Mumsnet has not checked the qualifications of anyone posting here. If you need help urgently or expert advice, please see our domestic violence webguide and/or relationships webguide. Many Mumsnetters experiencing domestic abuse have found this thread helpful: Listen up, everybody

Surrogate grandparents midlands

5 replies

Drbeet · 26/09/2019 23:04

I am a mum to a wonderful 5 year old son. He has only known my parents as grandparents, as my husband's parents died before he was even born.

Sadly, my mother died from a brain tumour in March 2019, just 4 days before my son's 5th birthday. He was her eldest grandchild. Sadly, my father, his only grandfather, lives over 3 hours drive away and is is not in the best health himself.

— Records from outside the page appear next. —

Lemma read_survives_reconnect_witness :
  let cx := mkCtxSched false false in
  let parts := [[1; 2; 3]; [4]] in
  exists s1 s2 t, reconnect (alone cx) (alone cx) (mret ()) [quiet (Ok test_conn)] EOF test_lost = Done ((), s1) /\
    feed 1 0 1 (map (target_raw parts) [0; 1]%nat) s1 = Done (false, s2) /\
    ss_objs s2 !! 0%nat = Some t /\ length (ch_buf (tk_resultCh t)) = 1%nat /\ ss_tasks s2 = ∅.
Proof.
  intros cx parts. set (din i := DataIn_wire (target_din parts i)).
  destruct (read_survives_reconnect test_lost cx cx test_conn [] EOF 0 0 test_reading parts (target_raw parts) din)
    as (ch & s1 & s2 & bhs & t & H1 & H2 & _ & _ & _ & H3 & H4 & H5 & H6);
    try reflexivity; try (by apply (bool_decide_unpack _); vm_compute).
  - split; [by split|]. repeat (split; [reflexivity|]). split; [by exists [9]|]. split; [reflexivity|].
    unfold Command_ok. repeat (split; [vm_compute; done|]). apply (bool_decide_unpack _). by vm_compute.
  - intros i Hi. by do 2 (destruct i as [|i]; [vm_compute; reflexivity|]); simpl in Hi; lia.
  - intros i Hi. by do 2 (destruct i as [|i]; [reflexivity|]); simpl in Hi; lia.
  - assert (ch = 1%nat) as ->.
    { assert (Hloops : ss_loops s1 = [(0, 1)]%nat).
      { assert (H1' := H1). vm_compute in H1'. injection H1' as <-. reflexivity. }
      rewrite Hloops in H2. by injection H2 as ->. }
    exists s1, s2, t. split; [exact H1|]. split; [exact H3|]. split; [exact H4|]. split; [by rewrite H5|exact H6].
Defined.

My sister and brother both have children too, but their respective other half have fit and well parents.

My son has no real local grandparents. If there are any older couples who would love to be a part of a very boisterous, loving, intelligent boy, I would very much like to hear from you. If you could love him as if he were you're own grandchild, it would be magical. We, as parents, are not expecting babysitting duties, just perhaps your time and to spend time playing and reading with him. He loves the outdoors, and would love to show you our home and garden. Please message if you feel you can be a part of a wonderful little boys life.

OP posts:
Millie2013 · 26/09/2019 23:08

So sorry to hear about your mum, so recent too Flowers

I wonder if Age UK might be able to help put you in contact with some older people nearby who need some companionship. Like a reciprocal thing? I think they have a befriending scheme, iirc

Ellisandra · 26/09/2019 23:36

Are your siblings local?
I think a better approach would be to ask them if their in laws would consider including your son in their grandparental role.

Not sure advertising for random strangers is the best idea. Are you going to DBS check them? Get references? How well are YOU going to get to know them before introducing them to your son?

A befriending scheme sounds good, but you need to be involved in offering friendship too.

SlightlyMisplacedSingleDad · 27/09/2019 09:29

With the greatest of respect, as I'm sure you're trying to do something good for your son, advertising on the internet for strangers to get involved in your child's life may not be the smartest thing. It seems almost guaranteed to attract people who should never, ever be involved with your child.

Hecateh · 27/09/2019 10:41

I have recently been thinking about this from the opposite side - unfortunately I don't live in the Midlands though.

My 2 children are now in their 40s and neither have children. I know there must be families local to me who have no grandparents and I would love to be able to fulfill that role but there is no model for it.

The only thing I can suggest to you is to get in touch with your local Homestart. Its not quite within their remit but they may be able to help or point you in the direction of someone who can.

Hecateh · 27/09/2019 10:46

Also - the suggestion from a previous poster to contact Age UK. This is not something they would do but if you contact your local Age UK branch, it may be something they do. All the local/regional Age UKs are independent charities and are all different and offer different services.